I. Ermogene dopo la vittoria de’ Persiani sulle ripe dell’Eufrate andò incontanente ambasciadore a Cavado per domandargli pace; ma tutto fu vano, essendo ancora il re grandemente invelenito contro dei Romani.
II. Belisario in pari tempo ricevè ordine di tornare in Bizanzio, e giuntovi ebbe la capitananza dell’esercito raccolto a combattere i Vandali, riportando Sitta1 il comando delle truppe contro la Persia, da dove in quello stante le armi reali, condotte dal canarange, da Aspebedo e da Mermeroe, mettevan piede nella Mesopotamia.

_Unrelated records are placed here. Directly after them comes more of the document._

Definition SendKeysString (vmr : VmRef) (keys : string) (s : Session)
    : option error * Session :=
  let '((vmState, err), s1) := call_GetVmState vmr s in
  match err with
  | Some e => (Some e, s1)
  | None =>
      if status_stopped vmState then (Some must_be_running, s1)
      else SendKeysString_loop vmr (runes keys) s1
  end.

(** ** Notions for the helpers *)

Definition is_monitor_cmd (c : Call) : bool :=
  match c with CallMonitorCmd _ _ => true | _ => false end.

Definition is_state_fetch (c : Call) : bool :=
  match c with CallGetVmState _ => true | _ => false end.

Definition is_nap (c : Call) : bool :=
  match c with CallSleep _ => true | _ => false end.

(** The number of state fetches among the calls. *)
Definition fetches (calls : list Call) : nat := length (List.filter is_state_fetch calls).

(** The monitor commands among the calls, in order. *)
Definition commands (calls : list Call) : list string :=
  flat_map (fun c => match c with CallMonitorCmd _ command => [command] | _ => [] end) calls.

(** The time slept in all, in nanoseconds. *)
Definition slept (calls : list Call) : Z :=
  foldr (fun c acc => match c with CallSleep d => d + acc | _ => acc end) 0 calls.

(** The state of the client after [n] fetches of the state of [vmr] none
    of which shows a stopped VM (a failed fetch is one of them); [None]
    when one of them does. *)
Fixpoint after_running (n : nat) (vmr : VmRef) (cs : MonitorState) : option MonitorState :=
  match n with
  | O => Some cs
  | S n' =>
      let '((vmState, err), cs') := client_GetVmState vmr cs in
      match err with
      | Some _ => after_running n' vmr cs'
      | None => if status_stopped vmState then None else after_running n' vmr cs'
      end
  end.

III. Questi nelle marce loro non incontrato impedimento alcuno, presero tosto ad assediare Martiropoli2, essendovisi rinchiusi Buze e Bessa per difenderla. Tale città, situata nella regione detta Sofanene, ha da settentrione alla distanza di dugento quaranta stadj Amida, e poco lontano dalle sue porte il fiume Ninfio3, che divide i confini dell’imperio e del regno. I terrazzani però avvegnachè investiti fortemente dal nemico, respinsero pieni di coraggio i primi assalti, ma con tutta la bravura loro ben si capiva che non avrebbero fatta lunga resistenza per lo mal essere di quelle mura impotenti a reggere contro una gagliarda scossa; oltre di che mancavano là entro e vittuaglie e macchine all’uopo. Sitta pervenuto colle truppe ad Attaca4, terra lontana da Martiropoli cento stadj; posevi gli accampamenti non osando procedere innanzi, ed aveva seco l’ambasciadore Ermogene, partitosi altra fiata da Bizanzio5. Accadde poi in quel mezzo cosa meritevole di narrazione.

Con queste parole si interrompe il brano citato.